What is being asked: Quote the entries that follow exactly, leaving none out.
▼
(* ===== verification/CapTables.v ===== *)
(** * CapTables: the JVM's capability id tables

    [cap_data_table_aarch64.cpp] and [cap_trampoline_aarch64.cpp]: generated
    code cannot hold a capability, so the code generator registers each global
    (or function) in a table and embeds its 1-based id; generated code then
    loads through the table's base, or calls the dispatcher with the id.  The
    backing container is HotSpot's [GrowableArray], which is not in the
    repository: it is the class [GrowableArray] with the laws the code relies
    on.  Capabilities are compared with [==], that is by address.  A failed
    [guarantee] and [abort] end the VM: [None]. *)

From stdpp Require Import base list.
From Stdlib Require Import ZArith Lia.
From S2P Require Import Prelude Cheri.

(** ** HotSpot's container *)

Class GrowableArray : Type := {
  garray : Type;
  ga_new : Z -> garray;                 (* GrowableArray(capacity) *)
  ga_length : garray -> Z;
  ga_at : garray -> Z -> cap;
  ga_append : garray -> cap -> garray;
  ga_adr : garray -> cap                (* adr_at(0) *)
}.

(** The elements in order, and the backing array, which moves only when an
    append finds it full. *)
Class GrowableArrayLaws {G : GrowableArray} : Type := {
  ga_elems : garray -> list cap;
  ga_max : garray -> Z;
  ga_new_elems n : ga_elems (ga_new n) = [];
  ga_new_max n : ga_max (ga_new n) = n;
  ga_length_elems g : ga_length g = Z.of_nat (length (ga_elems g));
  ga_at_elems g i c : ga_elems g !! i = Some c -> ga_at g (Z.of_nat i) = c;
  ga_append_elems g c : ga_elems (ga_append g c) = ga_elems g ++ [c];
  ga_append_room g c : ga_length g < ga_max g ->
    ga_max (ga_append g c) = ga_max g /\ ga_adr (ga_append g c) = ga_adr g
}.

(** ** Operations *)

Section operations.
Context `{G : GrowableArray}.

Definition CAP_DATA_TABLE_CAPACITY : Z := 1024.

(** The search loop of both registrations, from [i] with [n] to go. *)
Fixpoint find_id (g : garray) (c : cap) (i : Z) (n : nat) : option Z :=
  match n with
  | O => None
  | S n => if cap_addr (ga_at g i) =? cap_addr c then Some (i + 1) else find_id g c (i + 1) n
  end.

Definition cap_data_id_for (t : option garray) (global : cap) : option (option garray * Z) :=
  let g := match t with Some g => g | None => ga_new CAP_DATA_TABLE_CAPACITY end in
  match find_id g global 0 (Z.to_nat (ga_length g)) with
  | Some id => Some (Some g, id)
  | None =>
      if ga_length g <? CAP_DATA_TABLE_CAPACITY
      then let g := ga_append g global in Some (Some g, ga_length g)
      else None
  end.

Definition cap_data_table_base (null : cap) (t : option garray) : cap :=
  match t with
  | None => null
  | Some g => if ga_length g =? 0 then null else ga_adr g
  end.

Definition cap_trampoline_id_for (t : option garray) (fn : cap) : option garray * Z :=
  let g := match t with Some g => g | None => ga_new 64 end in
  match find_id g fn 0 (Z.to_nat (ga_length g)) with
  | Some id => (Some g, id)
  | None => let g := ga_append g fn in (Some g, ga_length g)
  end.

(** [call f args] is the call of [f] with the five arguments. *)
Definition cap_trampoline_dispatch {R : Type} (call : cap -> list Z -> R) (t : option garray) (fn_id : Z)
    (args : list Z) : option R :=
  match t with
  | None => None
  | Some g =>
      if (fn_id <? 1) || (ga_length g <? fn_id) then None
      else Some (call (ga_at g (fn_id - 1)) args)
  end.

(** Registrations in order, with the ids they gave. *)
Fixpoint register_all (t : option garray) (cs : list cap) : option (option garray * list Z) :=
  match cs with
  | [] => Some (t, [])
  | c :: cs =>
      match cap_data_id_for t c with
      | None => None
      | Some (t, id) =>
          match register_all t cs with
          | None => None
          | Some (t, ids) => Some (t, id :: ids)
          end
      end
  end.

Fixpoint register_fns (t : option garray) (fns : list cap) : option garray * list Z :=
  match fns with
  | [] => (t, [])
  | f :: fns =>
      let '(t, id) := cap_trampoline_id_for t f in
      let '(t, ids) := register_fns t fns in (t, id :: ids)
  end.

End operations.

(** ** Specification *)

Section spec.
Context `{GL : GrowableArrayLaws}.

Definition entries (t : option garray) : list cap := match t with Some g => ga_elems g | None => [] end.

(** No address is registered twice. *)
Definition table_ok (t : option garray) : Prop := NoDup (cap_addr <$> entries t).

(** [id] denotes an entry at the address of [c]. *)
Definition denotes (t : option garray) (id : Z) (c : cap) : Prop :=
  1 <= id /\ exists e, entries t !! Z.to_nat (id - 1) = Some e /\ cap_addr e = cap_addr c.

Lemma find_id_spec g c n : forall i,
  0 <= i -> i + Z.of_nat n = Z.of_nat (length (ga_elems g)) ->
  match find_id g c i n with
  | Some id => i < id /\ denotes (Some g) id c
  | None => forall j e, i <= Z.of_nat j -> ga_elems g !! j = Some e -> cap_addr e <> cap_addr c
  end.
Proof.
  induction n as [|n IH]; intros i Hi Hn; cbn [find_id].
  - intros j e Hj He. apply lookup_lt_Some in He. lia.
  - destruct (lookup_lt_is_Some_2 (ga_elems g) (Z.to_nat i) ltac:(lia)) as [e He].
    pose proof (ga_at_elems g (Z.to_nat i) e He) as Hat. rewrite Z2Nat.id in Hat by lia. rewrite Hat.
    destruct (Z.eqb_spec (cap_addr e) (cap_addr c)) as [Heq|Hne].
    + split; [lia|]. split; [lia|]. exists e. cbn [entries]. by replace (i + 1 - 1) with i by lia.
    + specialize (IH (i + 1) ltac:(lia) ltac:(lia)). destruct (find_id g c (i + 1) n) as [id|].
      * destruct IH as [Hid Hd]. split; [lia|exact Hd].
      * intros j e' Hj He'. destruct (Z.eq_dec (Z.of_nat j) i) as [<-|]; [|by apply (IH j); [lia|]].
        rewrite Nat2Z.id in He. congruence.
Qed.

(** The search over a whole table. *)
Lemma find_id_all g c :
  match find_id g c 0 (Z.to_nat (ga_length g)) with
  | Some id => denotes (Some g) id c
  | None => cap_addr c ∉ cap_addr <$> ga_elems g
  end.
Proof.
  pose proof (find_id_spec g c (Z.to_nat (ga_length g)) 0 ltac:(lia)) as H.
  rewrite ga_length_elems in *. rewrite Nat2Z.id in *. specialize (H eq_refl).
  destruct (find_id g c 0 _); [apply H|]. intros Hin. apply list_elem_of_fmap in Hin as (e & He & Hin).
  apply list_elem_of_lookup in Hin as [j Hj]. by apply (H j e); [lia| |].
Qed.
▲
Result for this task:
(* ===== verification/CapTables.v ===== *)
(** * CapTables: the JVM's capability id tables

    [cap_data_table_aarch64.cpp] and [cap_trampoline_aarch64.cpp]: generated
    code cannot hold a capability, so the code generator registers each global
    (or function) in a table and embeds its 1-based id; generated code then
    loads through the table's base, or calls the dispatcher with the id.  The
    backing container is HotSpot's [GrowableArray], which is not in the
    repository: it is the class [GrowableArray] with the laws the code relies
    on.  Capabilities are compared with [==], that is by address.  A failed
    [guarantee] and [abort] end the VM: [None]. *)

From stdpp Require Import base list.
From Stdlib Require Import ZArith Lia.
From S2P Require Import Prelude Cheri.

(** ** HotSpot's container *)

Class GrowableArray : Type := {
  garray : Type;
  ga_new : Z -> garray;                 (* GrowableArray(capacity) *)
  ga_length : garray -> Z;
  ga_at : garray -> Z -> cap;
  ga_append : garray -> cap -> garray;
  ga_adr : garray -> cap                (* adr_at(0) *)
}.

(** The elements in order, and the backing array, which moves only when an
    append finds it full. *)
Class GrowableArrayLaws {G : GrowableArray} : Type := {
  ga_elems : garray -> list cap;
  ga_max : garray -> Z;
  ga_new_elems n : ga_elems (ga_new n) = [];
  ga_new_max n : ga_max (ga_new n) = n;
  ga_length_elems g : ga_length g = Z.of_nat (length (ga_elems g));
  ga_at_elems g i c : ga_elems g !! i = Some c -> ga_at g (Z.of_nat i) = c;
  ga_append_elems g c : ga_elems (ga_append g c) = ga_elems g ++ [c];
  ga_append_room g c : ga_length g < ga_max g ->
    ga_max (ga_append g c) = ga_max g /\ ga_adr (ga_append g c) = ga_adr g
}.

(** ** Operations *)

Section operations.
Context `{G : GrowableArray}.

Definition CAP_DATA_TABLE_CAPACITY : Z := 1024.

(** The search loop of both registrations, from [i] with [n] to go. *)
Fixpoint find_id (g : garray) (c : cap) (i : Z) (n : nat) : option Z :=
  match n with
  | O => None
  | S n => if cap_addr (ga_at g i) =? cap_addr c then Some (i + 1) else find_id g c (i + 1) n
  end.

Definition cap_data_id_for (t : option garray) (global : cap) : option (option garray * Z) :=
  let g := match t with Some g => g | None => ga_new CAP_DATA_TABLE_CAPACITY end in
  match find_id g global 0 (Z.to_nat (ga_length g)) with
  | Some id => Some (Some g, id)
  | None =>
      if ga_length g <? CAP_DATA_TABLE_CAPACITY
      then let g := ga_append g global in Some (Some g, ga_length g)
      else None
  end.

Definition cap_data_table_base (null : cap) (t : option garray) : cap :=
  match t with
  | None => null
  | Some g => if ga_length g =? 0 then null else ga_adr g
  end.

Definition cap_trampoline_id_for (t : option garray) (fn : cap) : option garray * Z :=
  let g := match t with Some g => g | None => ga_new 64 end in
  match find_id g fn 0 (Z.to_nat (ga_length g)) with
  | Some id => (Some g, id)
  | None => let g := ga_append g fn in (Some g, ga_length g)
  end.

(** [call f args] is the call of [f] with the five arguments. *)
Definition cap_trampoline_dispatch {R : Type} (call : cap -> list Z -> R) (t : option garray) (fn_id : Z)
    (args : list Z) : option R :=
  match t with
  | None => None
  | Some g =>
      if (fn_id <? 1) || (ga_length g <? fn_id) then None
      else Some (call (ga_at g (fn_id - 1)) args)
  end.

(** Registrations in order, with the ids they gave. *)
Fixpoint register_all (t : option garray) (cs : list cap) : option (option garray * list Z) :=
  match cs with
  | [] => Some (t, [])
  | c :: cs =>
      match cap_data_id_for t c with
      | None => None
      | Some (t, id) =>
          match register_all t cs with
          | None => None
          | Some (t, ids) => Some (t, id :: ids)
          end
      end
  end.

Fixpoint register_fns (t : option garray) (fns : list cap) : option garray * list Z :=
  match fns with
  | [] => (t, [])
  | f :: fns =>
      let '(t, id) := cap_trampoline_id_for t f in
      let '(t, ids) := register_fns t fns in (t, id :: ids)
  end.

End operations.

(** ** Specification *)

Section spec.
Context `{GL : GrowableArrayLaws}.

Definition entries (t : option garray) : list cap := match t with Some g => ga_elems g | None => [] end.

(** No address is registered twice. *)
Definition table_ok (t : option garray) : Prop := NoDup (cap_addr <$> entries t).

(** [id] denotes an entry at the address of [c]. *)
Definition denotes (t : option garray) (id : Z) (c : cap) : Prop :=
  1 <= id /\ exists e, entries t !! Z.to_nat (id - 1) = Some e /\ cap_addr e = cap_addr c.

Lemma find_id_spec g c n : forall i,
  0 <= i -> i + Z.of_nat n = Z.of_nat (length (ga_elems g)) ->
  match find_id g c i n with
  | Some id => i < id /\ denotes (Some g) id c
  | None => forall j e, i <= Z.of_nat j -> ga_elems g !! j = Some e -> cap_addr e <> cap_addr c
  end.
Proof.
  induction n as [|n IH]; intros i Hi Hn; cbn [find_id].
  - intros j e Hj He. apply lookup_lt_Some in He. lia.
  - destruct (lookup_lt_is_Some_2 (ga_elems g) (Z.to_nat i) ltac:(lia)) as [e He].
    pose proof (ga_at_elems g (Z.to_nat i) e He) as Hat. rewrite Z2Nat.id in Hat by lia. rewrite Hat.
    destruct (Z.eqb_spec (cap_addr e) (cap_addr c)) as [Heq|Hne].
    + split; [lia|]. split; [lia|]. exists e. cbn [entries]. by replace (i + 1 - 1) with i by lia.
    + specialize (IH (i + 1) ltac:(lia) ltac:(lia)). destruct (find_id g c (i + 1) n) as [id|].
      * destruct IH as [Hid Hd]. split; [lia|exact Hd].
      * intros j e' Hj He'. destruct (Z.eq_dec (Z.of_nat j) i) as [<-|]; [|by apply (IH j); [lia|]].
        rewrite Nat2Z.id in He. congruence.
Qed.

(** The search over a whole table. *)
Lemma find_id_all g c :
  match find_id g c 0 (Z.to_nat (ga_length g)) with
  | Some id => denotes (Some g) id c
  | None => cap_addr c ∉ cap_addr <$> ga_elems g
  end.
Proof.
  pose proof (find_id_spec g c (Z.to_nat (ga_length g)) 0 ltac:(lia)) as H.
  rewrite ga_length_elems in *. rewrite Nat2Z.id in *. specialize (H eq_refl).
  destruct (find_id g c 0 _); [apply H|]. intros Hin. apply list_elem_of_fmap in Hin as (e & He & Hin).
  apply list_elem_of_lookup in Hin as [j Hj]. by apply (H j e); [lia| |].
Qed.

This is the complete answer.